To evaluate the effectiveness of the configuration, the operator implemented realtime monitoring and surveillance. The Phoenix xt150 high-temperature downhole ESP monitoring system, which utilises high-temperature microelectronics and reliable digital telemetry, provided comprehensive pressure, temperature, current leakage and vibration data to protect the ESP system’s integrity and optimise well performance.
Additionally, the Lift IQ service, which had previously been used to monitor performance of offset wells in the region, was implemented to optimise pump performance and enhance observation of changes in downhole pressure across the field.
After installing the ESP, the operator saw an immediate increase in reservoir pressure, with downhole pressure readings of the offset wells confirming that injection was occurring. The two target wells also demonstrated an immediate effect of the ESP dump flood.
In well ED-12, the ESP had initially operated at a speed of 49 Hz, but was increased to 55 HZ to compensate for a production decline. After the injection, downhole pressure increased by more than 500 psi, resulting in an increase in daily production of more than 400 bpd. The well also maintained a consistent water cut before and after the injection. Pressure did decline after well ED-9 was put back on production. (Figure 3)
Severe depletion and reduction in production in ED-9 resulted in the ESP experiencing low-flow events, a sign the pump was operating at a very low flow rate. Poor cooling conditions, caused by less fluid passing by the housing, and excessive starts and stops required a workover, including acid stimulation. The ESP was replaced and set at a deeper setting depth to enhance the flow rate. The injector well was then able to enhance performance of E-9, increasing and maintaining production at 4,900 bpd.

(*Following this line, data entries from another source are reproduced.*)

(** C9: [checkIfValidIP] returns its argument, unchanged, exactly when
    the argument is a dotted quad (four decimal numbers from 0 to 255
    separated by dots, the whole string); on every other argument it
    throws [Error("<ip> does not look valid.")].  [getPublicIp] either
    returns a dotted quad or throws. *)
Theorem checkIfValidIP_spec :
  (forall ip, checkIfValidIP ip = Return ip <-> is_IPv4 ip) /\
  (forall ip r, checkIfValidIP ip = Return r -> r = ip) /\
  (forall ip, ~ is_IPv4 ip ->
     checkIfValidIP ip = Throw (Error_new (ip +:+ " does not look valid."))) /\
  (forall network,
     (exists ip, getPublicIp network = Return ip /\ is_IPv4 ip) \/
     (exists e, getPublicIp network = Throw e)).
Proof.
  assert (Hc : forall ip r, checkIfValidIP ip = Return r -> r = ip /\ is_IPv4 ip).
  { intros ip r. unfold checkIfValidIP.
    destruct (RegExp_test regexExp ip) eqn:E; [| discriminate].
    intros [= <-]. split; [done | by apply RegExp_test_regexExp]. }
  split; [| split; [| split]].
  - intros ip. split; [intros H; by apply Hc in H as [_ ?] |].
    intros H. apply RegExp_test_regexExp in H.
    unfold checkIfValidIP. by rewrite H.
  - intros ip r H. by apply Hc in H as [? _].
  - intros ip Hn. unfold checkIfValidIP.
    destruct (RegExp_test regexExp ip) eqn:E; [| done].
    by apply RegExp_test_regexExp in E.
  - intros [e | [[data] | e]]; simpl.
    + right. eauto.
    + destruct (checkIfValidIP data) eqn:E; simpl.
      * left. apply Hc in E as [-> ?]. eauto.
      * right. eauto.
    + right. eauto.
Qed.

Lemma checkIfValidIP_spec_witness :
  checkIfValidIP "192.168.0.1" = Return "192.168.0.1".
Proof.
  apply (proj1 checkIfValidIP_spec "192.168.0.1").
  exists 192%N, 168%N, 0%N, 1%N. split; [lia | reflexivity].
Defined.

(** * Further properties of the constructor *)

(** No computation of the monad that meets a [spec] removes a node. *)
Lemma spec_keeps {A} (m : cdk A) R P t a t' q :
  m t = Return (a, t') -> spec m R P ->
  is_Some (t !! q) -> is_Some (t' !! q).
Proof.
  intros Hrun Hs Hq. destruct (Hs t a t' Hrun) as [_ H].
  destruct (H q) as [-> | (r & -> & _)]; eauto.
Qed.

Ltac own_side :=
  intros ? ? ?; lazy beta in *;
  repeat match goal with
         | H : _ /\ _ |- _ => destruct H
         | H : exists _, _ |- _ => destruct H
         end;
  subst;
  first [ left; solve [in_paths]
        | right; eexists; split; [eassumption | solve [in_paths]] ].

Lemma CloudWatchToSplunk_new_modifies scope id props :
  spec (CloudWatchToSplunk_new scope id props)
       (fun p => p = child scope id)
       (fun q _ => q ∈ construct_paths (child scope id) \/
                   exists lg, lg ∈ logGroups props /\ q ∈ filter_paths lg).
Proof. spec_go own_side. Qed.

(** X1: the constructor leaves the rest of the tree alone.  When it
    returns, every node that existed before, other than the construct's
    own nodes and the [kinesis] nodes of the listed log groups, is still
    there with the content it had: nothing of the stack is removed or
    rewritten. *)
Theorem CloudWatchToSplunk_new_preserves scope id props t0 this t' :
  CloudWatchToSplunk_new scope id props t0 = Return (this, t') ->
  forall q r,
    t0 !! q = Some r ->
    q ∉ construct_paths this ->
    (forall lg, lg ∈ logGroups props -> q ∉ filter_paths lg) ->
    t' !! q = Some r.
Proof.
  intros H q r Hq0 Hown Hfilters.
  destruct (CloudWatchToSplunk_new_modifies scope id props _ _ _ H)
    as [-> Hq].
  destruct (Hq q) as [-> | (r' & _ & [Hin | (lg & Hlg & Hin)])];
    [done | by destruct Hown | by destruct (Hfilters lg Hlg)].
Qed.


Lemma CloudWatchToSplunk_new_node scope id props t0 this t' :
  CloudWatchToSplunk_new scope id props t0 = Return (this, t') ->
  is_Some (t' !! child scope id).
Proof.
  unfold CloudWatchToSplunk_new. intros H.
  apply bind_Return in H as (a & t1 & H1 & H).
  apply addChild_Return in H1 as (-> & _ & ->).
  eapply (spec_keeps _ _ (fun _ _ => True)); [exact H | spec_go ltac:(done) |].
  rewrite tree_lookup_insert_eq. eauto.
Qed.

Lemma addChild_taken scope id r t :
  is_Some (t !! child scope id) -> exists e, addChild scope id r t = Throw e.
Proof. intros [r' Hr]. unfold addChild. rewrite Hr. eauto. Qed.

Lemma bind_Throw {A B} (m : cdk A) (k : A -> cdk B) t e :
  m t = Throw e -> bind m k t = Throw e.
Proof. unfold bind. by intros ->. Qed.

(** X4: a construct id is used once per scope.  After
    [new CloudWatchToSplunk(scope, id, props)] returned, constructing
    again with the same scope and id throws, whatever the props. *)
Theorem CloudWatchToSplunk_new_twice scope id props t0 this t' props' :
  CloudWatchToSplunk_new scope id props t0 = Return (this, t') ->
  exists e, CloudWatchToSplunk_new scope id props' t' = Throw e.
Proof.
  intros H. apply CloudWatchToSplunk_new_node in H.
  destruct (addChild_taken scope id RConstruct t' H) as [e He].
  exists e. unfold CloudWatchToSplunk_new. by apply bind_Throw.
Qed.

Lemma subscribe_keeps ingestStream logGroup :
  spec (subscribe ingestStream logGroup) (fun _ => True) (fun _ _ => True).
Proof. unfold subscribe. spec_go ltac:(done). Qed.

Lemma forEach_nodes ingestStream logGroups t u t' :
  forEach logGroups (subscribe ingestStream) t = Return (u, t') ->
  forall logGroup, logGroup ∈ logGroups ->
  is_Some (t' !! child logGroup "kinesis").
Proof.
  revert t. induction logGroups as [| x l IH]; intros t H lg Hlg.
  - by apply elem_of_nil in Hlg.
  - change (forEach (x :: l) (subscribe ingestStream))
      with (let* _ := subscribe ingestStream x in
            forEach l (subscribe ingestStream)) in H.
    apply bind_Return in H as (a & t1 & Hx & H).
    apply elem_of_cons in Hlg as [-> | Hlg]; [| by eapply IH].
    apply subscribe_node in Hx as [_ Hx].
    eapply (spec_keeps _ _ (fun _ _ => True)); [exact H | | by rewrite Hx].
    apply spec_forEach. intros y _. apply subscribe_keeps.
Qed.

Lemma CloudWatchToSplunk_new_filter_node scope id props t0 this t' logGroup :
  CloudWatchToSplunk_new scope id props t0 = Return (this, t') ->
  logGroup ∈ logGroups props ->
  is_Some (t' !! child logGroup "kinesis").
Proof.
  unfold CloudWatchToSplunk_new. intros H Hlg.
  apply bind_Return in H as (a & t1 & _ & H).
  apply bind_Return in H as (s & t2 & _ & H).
  apply bind_Return in H as (u & t3 & Hfe & H).
  eapply (spec_keeps _ _ (fun _ _ => True)); [exact H | spec_go ltac:(done) |].
  by eapply forEach_nodes.
Qed.

Lemma CloudWatchToSplunk_new_kinesis_free scope id props t0 this t' logGroup :
  CloudWatchToSplunk_new scope id props t0 = Return (this, t') ->
  logGroup ∈ logGroups props ->
  t0 !! child logGroup "kinesis" = None.
Proof.
  unfold CloudWatchToSplunk_new. intros H Hlg.
  apply bind_Return in H as (a & t1 & H1 & H).
  apply bind_Return in H as (s & t2 & H2 & H).
  apply bind_Return in H as (u & t3 & Hfe & _).
  pose proof (forEach_fresh _ _ _ _ _ Hfe _ Hlg) as Hfree.
  destruct (t0 !! child logGroup "kinesis") as [r |] eqn:E; [| done].
  assert (Hsome : is_Some (t2 !! child logGroup "kinesis")).
  { eapply (spec_keeps _ _ (fun _ _ => True)); [exact H2 | | ].
    - unfold Stream.new. cbn. spec_go ltac:(done).
    - eapply (spec_keeps _ _ (fun _ _ => True));
        [exact H1 | spec_go ltac:(done) | by rewrite E]. }
  rewrite Hfree in Hsome. by destruct Hsome.
Qed.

Other wells in the field also were impacted by pressure maintenance provided by the injector well, showing a combined production increase of 350 bpd.
All monitoring, analysis and diagnostics regarding the ESPs were managed in real time from the 24/7 Schlumberger ALSC located in Cairo.
The combination of a unique artificial lift design and a production life cycle management service that provided real-time data collection, monitoring, analysis and interpretation resulted in a successful outcome for Agiba Petroleum. Overall production from the target wells improved by nearly 5,650 bpd (898 m3/d), saving the operator US$3.6mn compared to the cost of drilling a new source well.